> **Exercise details**: Go to the line in the entries below that holds "None => DeliveryUnknown" and repeat exactly from there through the line that holds "Definition as_i64_sat (z", inclusive.

> **Data to use**:

• • • • • • •

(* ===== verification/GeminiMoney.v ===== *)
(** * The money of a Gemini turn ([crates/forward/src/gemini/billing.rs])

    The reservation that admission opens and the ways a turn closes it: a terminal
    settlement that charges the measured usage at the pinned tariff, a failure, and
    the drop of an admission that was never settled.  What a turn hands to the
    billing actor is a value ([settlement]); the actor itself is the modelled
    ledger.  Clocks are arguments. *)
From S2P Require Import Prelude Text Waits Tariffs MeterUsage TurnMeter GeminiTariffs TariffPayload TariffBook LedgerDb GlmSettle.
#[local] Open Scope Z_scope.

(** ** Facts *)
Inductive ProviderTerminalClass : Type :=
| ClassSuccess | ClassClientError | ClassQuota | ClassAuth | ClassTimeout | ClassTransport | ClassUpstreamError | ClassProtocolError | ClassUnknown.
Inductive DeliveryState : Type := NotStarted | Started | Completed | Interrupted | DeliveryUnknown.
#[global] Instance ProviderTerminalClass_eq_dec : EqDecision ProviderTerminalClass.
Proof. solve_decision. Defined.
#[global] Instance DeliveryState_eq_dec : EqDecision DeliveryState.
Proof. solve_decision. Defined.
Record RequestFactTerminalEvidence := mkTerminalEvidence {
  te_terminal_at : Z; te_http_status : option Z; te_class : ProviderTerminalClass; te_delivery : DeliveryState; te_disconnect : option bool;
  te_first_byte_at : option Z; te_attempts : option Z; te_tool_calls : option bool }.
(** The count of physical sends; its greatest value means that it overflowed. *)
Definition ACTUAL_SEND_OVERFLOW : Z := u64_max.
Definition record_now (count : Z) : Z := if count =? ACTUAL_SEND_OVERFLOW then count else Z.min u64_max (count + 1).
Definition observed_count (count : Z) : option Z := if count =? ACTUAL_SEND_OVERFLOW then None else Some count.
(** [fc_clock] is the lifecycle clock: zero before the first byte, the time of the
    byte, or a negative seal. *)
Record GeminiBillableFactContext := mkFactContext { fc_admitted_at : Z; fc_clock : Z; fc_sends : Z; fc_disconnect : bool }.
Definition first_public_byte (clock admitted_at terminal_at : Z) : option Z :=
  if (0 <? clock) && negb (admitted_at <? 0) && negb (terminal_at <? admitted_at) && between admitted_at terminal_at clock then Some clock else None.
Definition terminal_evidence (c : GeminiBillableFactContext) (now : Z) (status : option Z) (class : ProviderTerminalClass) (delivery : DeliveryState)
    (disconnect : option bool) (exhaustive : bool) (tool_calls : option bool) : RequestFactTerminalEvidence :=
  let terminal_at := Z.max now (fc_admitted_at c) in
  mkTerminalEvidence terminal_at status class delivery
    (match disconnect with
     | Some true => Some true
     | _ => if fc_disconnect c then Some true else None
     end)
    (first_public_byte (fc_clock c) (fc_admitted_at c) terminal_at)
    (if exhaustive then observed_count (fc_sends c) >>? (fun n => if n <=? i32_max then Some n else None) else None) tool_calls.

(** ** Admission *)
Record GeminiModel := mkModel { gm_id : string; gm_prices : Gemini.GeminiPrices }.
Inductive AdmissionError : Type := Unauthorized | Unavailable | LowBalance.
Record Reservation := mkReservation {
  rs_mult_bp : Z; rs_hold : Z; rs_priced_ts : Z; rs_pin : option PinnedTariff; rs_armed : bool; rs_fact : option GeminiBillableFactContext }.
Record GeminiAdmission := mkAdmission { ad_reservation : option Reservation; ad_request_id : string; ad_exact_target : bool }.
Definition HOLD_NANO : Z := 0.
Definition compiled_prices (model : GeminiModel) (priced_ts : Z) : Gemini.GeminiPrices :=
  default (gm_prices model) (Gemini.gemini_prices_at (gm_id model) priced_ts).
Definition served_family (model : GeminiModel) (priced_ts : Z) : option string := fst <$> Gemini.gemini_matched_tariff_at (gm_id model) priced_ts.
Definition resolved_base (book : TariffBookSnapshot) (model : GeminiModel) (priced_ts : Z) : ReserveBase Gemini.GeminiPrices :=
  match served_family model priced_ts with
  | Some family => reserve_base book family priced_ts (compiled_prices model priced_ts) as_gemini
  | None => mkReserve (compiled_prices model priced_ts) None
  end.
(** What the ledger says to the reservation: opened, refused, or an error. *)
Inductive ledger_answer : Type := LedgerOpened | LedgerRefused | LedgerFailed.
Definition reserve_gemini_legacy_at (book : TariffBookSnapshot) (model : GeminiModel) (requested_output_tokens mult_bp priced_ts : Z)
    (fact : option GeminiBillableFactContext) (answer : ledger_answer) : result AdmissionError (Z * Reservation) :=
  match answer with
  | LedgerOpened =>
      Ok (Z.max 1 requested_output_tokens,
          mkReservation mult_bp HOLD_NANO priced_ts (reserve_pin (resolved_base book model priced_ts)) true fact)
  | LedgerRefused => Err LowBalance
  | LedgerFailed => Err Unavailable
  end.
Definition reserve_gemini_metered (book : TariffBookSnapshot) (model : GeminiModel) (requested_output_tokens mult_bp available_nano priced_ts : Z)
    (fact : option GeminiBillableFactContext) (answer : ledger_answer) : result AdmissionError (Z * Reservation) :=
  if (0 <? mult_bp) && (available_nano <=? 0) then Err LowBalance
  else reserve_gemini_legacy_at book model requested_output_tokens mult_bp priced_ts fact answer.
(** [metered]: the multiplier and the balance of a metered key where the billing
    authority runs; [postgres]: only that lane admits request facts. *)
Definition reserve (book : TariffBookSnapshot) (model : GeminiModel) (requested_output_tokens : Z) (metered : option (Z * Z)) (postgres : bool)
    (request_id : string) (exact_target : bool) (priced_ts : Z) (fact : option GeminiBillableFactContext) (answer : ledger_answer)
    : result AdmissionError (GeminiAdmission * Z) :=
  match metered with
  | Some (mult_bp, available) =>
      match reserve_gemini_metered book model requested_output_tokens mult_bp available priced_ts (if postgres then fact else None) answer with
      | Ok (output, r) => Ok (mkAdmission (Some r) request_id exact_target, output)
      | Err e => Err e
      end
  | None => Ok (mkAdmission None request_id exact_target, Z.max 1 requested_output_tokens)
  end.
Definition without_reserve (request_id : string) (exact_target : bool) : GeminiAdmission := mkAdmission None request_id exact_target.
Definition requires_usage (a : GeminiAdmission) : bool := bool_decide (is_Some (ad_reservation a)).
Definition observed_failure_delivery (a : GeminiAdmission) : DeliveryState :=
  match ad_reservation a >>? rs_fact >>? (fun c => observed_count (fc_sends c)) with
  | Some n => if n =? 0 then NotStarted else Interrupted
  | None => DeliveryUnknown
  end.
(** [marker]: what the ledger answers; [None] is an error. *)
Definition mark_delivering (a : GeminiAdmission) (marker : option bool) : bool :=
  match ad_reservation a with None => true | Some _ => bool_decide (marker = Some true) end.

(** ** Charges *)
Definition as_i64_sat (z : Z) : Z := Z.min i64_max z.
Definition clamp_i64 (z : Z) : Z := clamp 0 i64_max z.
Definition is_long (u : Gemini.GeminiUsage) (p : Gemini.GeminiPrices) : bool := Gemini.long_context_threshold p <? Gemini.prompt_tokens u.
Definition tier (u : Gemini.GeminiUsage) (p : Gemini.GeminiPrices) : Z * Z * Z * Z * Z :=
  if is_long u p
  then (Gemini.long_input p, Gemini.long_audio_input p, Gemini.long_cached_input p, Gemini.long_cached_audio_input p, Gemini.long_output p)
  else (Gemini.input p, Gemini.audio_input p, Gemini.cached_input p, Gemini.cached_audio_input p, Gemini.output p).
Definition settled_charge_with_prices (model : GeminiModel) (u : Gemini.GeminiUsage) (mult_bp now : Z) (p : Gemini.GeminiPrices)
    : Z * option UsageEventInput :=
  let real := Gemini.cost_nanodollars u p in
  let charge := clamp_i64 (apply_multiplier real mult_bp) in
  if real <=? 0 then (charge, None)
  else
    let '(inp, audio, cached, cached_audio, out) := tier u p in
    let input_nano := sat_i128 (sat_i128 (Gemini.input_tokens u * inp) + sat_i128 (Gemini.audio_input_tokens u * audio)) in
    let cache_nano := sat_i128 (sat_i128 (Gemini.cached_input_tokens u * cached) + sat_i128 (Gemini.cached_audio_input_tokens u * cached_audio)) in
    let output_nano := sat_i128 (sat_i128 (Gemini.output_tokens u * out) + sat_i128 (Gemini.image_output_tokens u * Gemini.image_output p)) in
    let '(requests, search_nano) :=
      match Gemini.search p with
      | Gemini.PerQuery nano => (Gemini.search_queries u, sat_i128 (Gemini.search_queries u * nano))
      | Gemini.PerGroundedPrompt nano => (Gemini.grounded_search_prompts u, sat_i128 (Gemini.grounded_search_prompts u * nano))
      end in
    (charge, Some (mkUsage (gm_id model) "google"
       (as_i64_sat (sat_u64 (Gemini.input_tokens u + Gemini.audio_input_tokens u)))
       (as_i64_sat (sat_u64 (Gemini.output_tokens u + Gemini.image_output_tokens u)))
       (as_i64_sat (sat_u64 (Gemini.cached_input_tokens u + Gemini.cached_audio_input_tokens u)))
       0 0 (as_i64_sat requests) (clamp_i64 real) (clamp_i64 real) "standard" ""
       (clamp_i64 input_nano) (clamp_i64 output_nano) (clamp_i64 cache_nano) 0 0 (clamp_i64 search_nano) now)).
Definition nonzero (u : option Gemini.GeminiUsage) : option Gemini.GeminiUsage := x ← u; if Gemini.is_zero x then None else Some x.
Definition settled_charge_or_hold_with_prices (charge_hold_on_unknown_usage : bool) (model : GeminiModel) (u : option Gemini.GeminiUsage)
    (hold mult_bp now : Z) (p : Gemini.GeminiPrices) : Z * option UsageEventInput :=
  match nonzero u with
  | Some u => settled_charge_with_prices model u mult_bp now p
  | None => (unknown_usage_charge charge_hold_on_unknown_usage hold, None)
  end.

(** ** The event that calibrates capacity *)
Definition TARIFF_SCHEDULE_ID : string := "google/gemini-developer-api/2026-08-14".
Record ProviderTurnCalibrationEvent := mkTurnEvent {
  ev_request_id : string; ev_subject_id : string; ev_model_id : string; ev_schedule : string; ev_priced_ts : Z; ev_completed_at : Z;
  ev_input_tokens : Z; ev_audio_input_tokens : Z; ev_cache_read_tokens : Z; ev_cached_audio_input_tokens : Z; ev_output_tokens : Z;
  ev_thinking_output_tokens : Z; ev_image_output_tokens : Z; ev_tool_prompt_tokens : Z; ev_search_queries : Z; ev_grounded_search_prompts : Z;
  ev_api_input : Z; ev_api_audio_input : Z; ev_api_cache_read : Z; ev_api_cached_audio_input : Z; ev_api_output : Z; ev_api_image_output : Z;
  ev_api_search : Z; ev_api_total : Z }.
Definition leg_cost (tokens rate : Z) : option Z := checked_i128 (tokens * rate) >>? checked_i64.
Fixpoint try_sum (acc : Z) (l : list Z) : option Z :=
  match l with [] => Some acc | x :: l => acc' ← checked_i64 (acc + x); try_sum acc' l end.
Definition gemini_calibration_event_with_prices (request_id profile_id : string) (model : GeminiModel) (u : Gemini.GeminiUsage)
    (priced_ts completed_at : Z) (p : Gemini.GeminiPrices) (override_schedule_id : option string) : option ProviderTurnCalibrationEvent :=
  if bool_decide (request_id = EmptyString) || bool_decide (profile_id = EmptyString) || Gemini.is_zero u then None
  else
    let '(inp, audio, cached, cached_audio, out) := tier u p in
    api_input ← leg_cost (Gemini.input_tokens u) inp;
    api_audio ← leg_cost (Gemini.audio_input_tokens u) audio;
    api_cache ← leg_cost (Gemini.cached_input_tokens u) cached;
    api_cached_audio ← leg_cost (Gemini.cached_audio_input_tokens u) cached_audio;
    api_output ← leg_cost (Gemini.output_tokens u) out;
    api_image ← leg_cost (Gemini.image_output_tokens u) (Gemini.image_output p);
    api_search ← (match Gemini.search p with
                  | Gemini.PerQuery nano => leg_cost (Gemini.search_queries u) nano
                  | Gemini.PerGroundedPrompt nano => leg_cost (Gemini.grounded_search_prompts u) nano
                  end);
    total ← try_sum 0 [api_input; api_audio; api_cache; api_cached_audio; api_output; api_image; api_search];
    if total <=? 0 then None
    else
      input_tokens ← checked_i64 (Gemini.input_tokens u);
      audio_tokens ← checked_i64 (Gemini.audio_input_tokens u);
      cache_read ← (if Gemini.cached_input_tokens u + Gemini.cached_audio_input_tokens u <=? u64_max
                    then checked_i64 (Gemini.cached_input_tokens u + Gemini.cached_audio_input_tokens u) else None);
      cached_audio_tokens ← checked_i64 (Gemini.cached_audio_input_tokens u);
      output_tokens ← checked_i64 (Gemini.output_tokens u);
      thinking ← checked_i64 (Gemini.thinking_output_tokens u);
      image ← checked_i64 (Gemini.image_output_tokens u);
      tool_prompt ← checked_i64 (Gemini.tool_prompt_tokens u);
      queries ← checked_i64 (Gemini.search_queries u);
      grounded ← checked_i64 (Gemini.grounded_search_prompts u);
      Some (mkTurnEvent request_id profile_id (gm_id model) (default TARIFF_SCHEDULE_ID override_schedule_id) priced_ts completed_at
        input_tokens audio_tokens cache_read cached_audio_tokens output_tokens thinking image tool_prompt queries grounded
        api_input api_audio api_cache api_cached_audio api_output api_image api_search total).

• • • • • • •

> **Completed task**:
  | None => DeliveryUnknown
  end.
(** [marker]: what the ledger answers; [None] is an error. *)
Definition mark_delivering (a : GeminiAdmission) (marker : option bool) : bool :=
  match ad_reservation a with None => true | Some _ => bool_decide (marker = Some true) end.

(** ** Charges *)
Definition as_i64_sat (z : Z) : Z := Z.min i64_max z.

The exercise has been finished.